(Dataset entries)
•••
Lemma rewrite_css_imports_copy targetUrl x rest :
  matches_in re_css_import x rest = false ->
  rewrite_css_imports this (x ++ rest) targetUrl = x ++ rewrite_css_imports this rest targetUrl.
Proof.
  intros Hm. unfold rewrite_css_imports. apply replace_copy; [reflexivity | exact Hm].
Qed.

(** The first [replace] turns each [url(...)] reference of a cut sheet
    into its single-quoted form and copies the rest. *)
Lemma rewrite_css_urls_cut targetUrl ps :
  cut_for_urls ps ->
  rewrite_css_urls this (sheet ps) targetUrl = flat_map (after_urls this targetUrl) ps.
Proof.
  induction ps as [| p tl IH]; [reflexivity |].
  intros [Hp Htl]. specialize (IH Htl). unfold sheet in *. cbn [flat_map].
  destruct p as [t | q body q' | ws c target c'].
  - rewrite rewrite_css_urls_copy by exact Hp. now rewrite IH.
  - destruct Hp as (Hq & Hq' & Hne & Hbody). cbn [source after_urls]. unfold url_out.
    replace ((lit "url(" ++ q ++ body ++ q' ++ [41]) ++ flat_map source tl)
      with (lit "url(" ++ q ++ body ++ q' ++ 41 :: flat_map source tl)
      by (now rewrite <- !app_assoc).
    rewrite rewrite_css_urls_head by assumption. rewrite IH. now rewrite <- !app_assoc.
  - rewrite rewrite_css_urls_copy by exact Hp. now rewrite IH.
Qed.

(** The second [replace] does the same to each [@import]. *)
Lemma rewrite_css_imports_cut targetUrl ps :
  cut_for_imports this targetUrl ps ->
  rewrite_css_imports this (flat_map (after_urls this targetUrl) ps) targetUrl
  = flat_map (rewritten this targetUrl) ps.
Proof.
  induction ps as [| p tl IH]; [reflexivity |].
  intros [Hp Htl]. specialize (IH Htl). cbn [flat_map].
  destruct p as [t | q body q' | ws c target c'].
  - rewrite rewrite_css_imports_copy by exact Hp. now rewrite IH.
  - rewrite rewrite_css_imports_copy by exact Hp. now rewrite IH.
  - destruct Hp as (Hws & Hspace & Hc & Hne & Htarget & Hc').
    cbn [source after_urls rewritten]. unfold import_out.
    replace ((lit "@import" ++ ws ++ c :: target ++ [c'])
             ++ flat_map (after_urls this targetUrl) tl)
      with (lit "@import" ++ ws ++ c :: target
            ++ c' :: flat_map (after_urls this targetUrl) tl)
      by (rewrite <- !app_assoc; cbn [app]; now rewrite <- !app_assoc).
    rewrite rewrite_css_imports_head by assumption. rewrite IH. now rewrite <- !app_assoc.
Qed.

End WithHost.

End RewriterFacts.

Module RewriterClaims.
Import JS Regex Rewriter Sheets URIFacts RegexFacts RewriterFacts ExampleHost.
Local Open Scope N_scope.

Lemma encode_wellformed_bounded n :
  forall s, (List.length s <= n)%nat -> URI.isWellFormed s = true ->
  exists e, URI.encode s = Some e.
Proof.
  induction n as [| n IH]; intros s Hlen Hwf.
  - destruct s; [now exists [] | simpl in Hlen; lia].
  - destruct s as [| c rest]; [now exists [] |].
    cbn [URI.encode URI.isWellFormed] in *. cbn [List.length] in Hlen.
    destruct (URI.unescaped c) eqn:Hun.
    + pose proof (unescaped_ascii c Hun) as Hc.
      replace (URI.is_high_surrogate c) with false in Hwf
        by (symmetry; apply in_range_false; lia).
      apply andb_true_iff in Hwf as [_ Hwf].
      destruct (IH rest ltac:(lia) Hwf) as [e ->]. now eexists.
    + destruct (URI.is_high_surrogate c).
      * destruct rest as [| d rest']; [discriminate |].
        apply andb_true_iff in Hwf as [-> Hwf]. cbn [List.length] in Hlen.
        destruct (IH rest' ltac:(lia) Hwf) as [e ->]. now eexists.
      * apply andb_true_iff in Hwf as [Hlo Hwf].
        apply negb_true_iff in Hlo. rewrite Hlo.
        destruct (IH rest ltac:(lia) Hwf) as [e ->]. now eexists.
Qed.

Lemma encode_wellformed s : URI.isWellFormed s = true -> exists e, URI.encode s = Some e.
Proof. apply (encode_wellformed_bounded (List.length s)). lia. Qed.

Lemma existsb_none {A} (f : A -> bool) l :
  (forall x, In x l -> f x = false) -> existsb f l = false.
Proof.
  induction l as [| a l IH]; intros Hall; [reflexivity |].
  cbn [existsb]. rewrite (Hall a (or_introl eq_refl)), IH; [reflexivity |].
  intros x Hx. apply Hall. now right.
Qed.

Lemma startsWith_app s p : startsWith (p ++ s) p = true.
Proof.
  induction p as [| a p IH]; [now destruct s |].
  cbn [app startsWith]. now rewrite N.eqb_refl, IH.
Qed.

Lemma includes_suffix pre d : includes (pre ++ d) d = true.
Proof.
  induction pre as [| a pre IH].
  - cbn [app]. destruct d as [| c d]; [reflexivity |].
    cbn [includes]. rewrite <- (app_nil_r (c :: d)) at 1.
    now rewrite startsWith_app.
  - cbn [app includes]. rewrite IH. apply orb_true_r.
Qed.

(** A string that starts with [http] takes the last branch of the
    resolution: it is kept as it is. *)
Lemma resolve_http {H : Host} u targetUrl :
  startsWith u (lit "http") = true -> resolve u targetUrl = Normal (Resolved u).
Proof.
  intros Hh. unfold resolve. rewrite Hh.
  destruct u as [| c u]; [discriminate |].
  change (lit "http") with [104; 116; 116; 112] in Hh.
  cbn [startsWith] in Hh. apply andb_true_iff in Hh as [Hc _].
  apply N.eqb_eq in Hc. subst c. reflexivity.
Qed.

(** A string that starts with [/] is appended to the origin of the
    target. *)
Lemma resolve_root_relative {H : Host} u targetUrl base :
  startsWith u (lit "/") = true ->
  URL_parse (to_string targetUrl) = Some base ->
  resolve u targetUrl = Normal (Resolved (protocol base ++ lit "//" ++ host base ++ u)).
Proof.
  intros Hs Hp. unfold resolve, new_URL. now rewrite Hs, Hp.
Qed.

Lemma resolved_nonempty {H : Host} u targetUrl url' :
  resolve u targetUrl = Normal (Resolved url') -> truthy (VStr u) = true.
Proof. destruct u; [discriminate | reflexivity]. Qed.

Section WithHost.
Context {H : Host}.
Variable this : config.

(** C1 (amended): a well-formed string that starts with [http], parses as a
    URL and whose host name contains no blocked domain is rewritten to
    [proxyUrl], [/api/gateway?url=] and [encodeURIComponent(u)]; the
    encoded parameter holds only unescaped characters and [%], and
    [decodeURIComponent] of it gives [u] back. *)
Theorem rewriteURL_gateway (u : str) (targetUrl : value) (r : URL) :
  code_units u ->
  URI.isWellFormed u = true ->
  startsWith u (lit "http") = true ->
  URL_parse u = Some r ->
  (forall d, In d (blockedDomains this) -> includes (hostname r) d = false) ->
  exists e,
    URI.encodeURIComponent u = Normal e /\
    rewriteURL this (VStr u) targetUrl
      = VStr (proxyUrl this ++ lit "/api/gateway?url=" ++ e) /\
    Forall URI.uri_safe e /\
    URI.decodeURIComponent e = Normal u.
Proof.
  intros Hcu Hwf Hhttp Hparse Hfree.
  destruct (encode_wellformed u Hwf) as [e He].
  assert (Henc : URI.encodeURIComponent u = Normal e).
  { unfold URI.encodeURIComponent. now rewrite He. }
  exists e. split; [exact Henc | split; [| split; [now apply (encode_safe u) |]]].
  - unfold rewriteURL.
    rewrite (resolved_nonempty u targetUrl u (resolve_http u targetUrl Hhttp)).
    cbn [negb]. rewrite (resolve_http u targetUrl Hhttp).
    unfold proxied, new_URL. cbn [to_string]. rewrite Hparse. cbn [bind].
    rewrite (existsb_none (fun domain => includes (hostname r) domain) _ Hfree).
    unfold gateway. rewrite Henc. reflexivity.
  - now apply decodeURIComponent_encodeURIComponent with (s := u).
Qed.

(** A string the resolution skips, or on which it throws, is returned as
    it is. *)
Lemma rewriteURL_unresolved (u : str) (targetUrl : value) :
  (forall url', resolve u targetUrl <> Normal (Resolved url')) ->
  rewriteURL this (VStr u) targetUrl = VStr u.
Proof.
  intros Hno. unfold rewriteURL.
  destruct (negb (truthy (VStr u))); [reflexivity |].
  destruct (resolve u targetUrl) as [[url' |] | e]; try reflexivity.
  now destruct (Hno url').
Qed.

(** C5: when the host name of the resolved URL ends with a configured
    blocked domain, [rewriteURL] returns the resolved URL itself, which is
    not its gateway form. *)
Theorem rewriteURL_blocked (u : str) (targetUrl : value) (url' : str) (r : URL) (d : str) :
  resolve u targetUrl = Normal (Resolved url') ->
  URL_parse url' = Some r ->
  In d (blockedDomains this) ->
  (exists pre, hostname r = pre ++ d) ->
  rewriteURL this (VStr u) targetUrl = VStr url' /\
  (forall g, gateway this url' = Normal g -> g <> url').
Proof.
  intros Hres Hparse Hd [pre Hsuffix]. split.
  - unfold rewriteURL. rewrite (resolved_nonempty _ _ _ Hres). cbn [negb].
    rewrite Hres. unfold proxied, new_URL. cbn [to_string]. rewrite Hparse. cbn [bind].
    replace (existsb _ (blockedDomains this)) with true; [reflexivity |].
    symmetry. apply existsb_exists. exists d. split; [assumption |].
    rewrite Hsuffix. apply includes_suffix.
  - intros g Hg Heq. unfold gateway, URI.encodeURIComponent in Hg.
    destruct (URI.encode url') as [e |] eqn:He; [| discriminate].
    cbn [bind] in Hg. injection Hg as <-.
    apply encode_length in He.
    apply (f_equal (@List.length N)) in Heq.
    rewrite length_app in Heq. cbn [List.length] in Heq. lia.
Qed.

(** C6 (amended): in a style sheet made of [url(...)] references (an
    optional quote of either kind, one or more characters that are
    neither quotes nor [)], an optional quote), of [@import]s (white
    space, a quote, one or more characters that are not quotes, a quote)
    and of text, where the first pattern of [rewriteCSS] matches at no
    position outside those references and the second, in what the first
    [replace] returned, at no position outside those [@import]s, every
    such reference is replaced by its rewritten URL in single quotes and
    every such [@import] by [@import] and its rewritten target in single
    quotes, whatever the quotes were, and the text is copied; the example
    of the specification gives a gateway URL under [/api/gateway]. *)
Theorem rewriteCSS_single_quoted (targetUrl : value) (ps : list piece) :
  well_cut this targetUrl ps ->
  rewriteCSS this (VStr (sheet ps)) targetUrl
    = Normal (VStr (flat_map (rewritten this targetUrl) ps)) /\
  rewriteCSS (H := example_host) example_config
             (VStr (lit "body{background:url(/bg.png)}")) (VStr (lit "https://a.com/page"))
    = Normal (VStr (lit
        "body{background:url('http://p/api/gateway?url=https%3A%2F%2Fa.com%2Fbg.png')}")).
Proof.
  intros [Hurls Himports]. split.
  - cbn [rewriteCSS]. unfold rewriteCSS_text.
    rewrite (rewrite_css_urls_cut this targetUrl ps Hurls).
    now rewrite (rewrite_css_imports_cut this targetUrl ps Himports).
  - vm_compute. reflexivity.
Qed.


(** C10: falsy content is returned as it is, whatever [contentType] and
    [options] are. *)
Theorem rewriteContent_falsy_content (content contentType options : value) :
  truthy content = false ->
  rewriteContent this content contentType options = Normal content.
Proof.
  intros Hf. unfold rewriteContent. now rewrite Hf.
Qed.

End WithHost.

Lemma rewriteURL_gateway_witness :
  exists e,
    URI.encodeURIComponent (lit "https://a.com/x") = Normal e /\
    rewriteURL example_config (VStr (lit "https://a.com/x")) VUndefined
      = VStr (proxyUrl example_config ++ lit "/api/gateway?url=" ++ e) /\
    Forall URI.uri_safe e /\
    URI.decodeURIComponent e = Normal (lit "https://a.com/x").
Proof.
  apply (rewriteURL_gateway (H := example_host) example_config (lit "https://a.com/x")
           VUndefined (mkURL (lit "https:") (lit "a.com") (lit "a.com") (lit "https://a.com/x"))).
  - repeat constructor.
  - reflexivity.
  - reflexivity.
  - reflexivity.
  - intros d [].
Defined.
•••
What is required: When you reach the line with "now destruct (Hno url')." in the records above, start writing out lines exactly, and stop once the line with "Theorem rewriteURL_blocked (u" has been written; include nothing else.

Answer below:
  now destruct (Hno url').
Qed.

(** C5: when the host name of the resolved URL ends with a configured
    blocked domain, [rewriteURL] returns the resolved URL itself, which is
    not its gateway form. *)
Theorem rewriteURL_blocked (u : str) (targetUrl : value) (url' : str) (r : URL) (d : str) :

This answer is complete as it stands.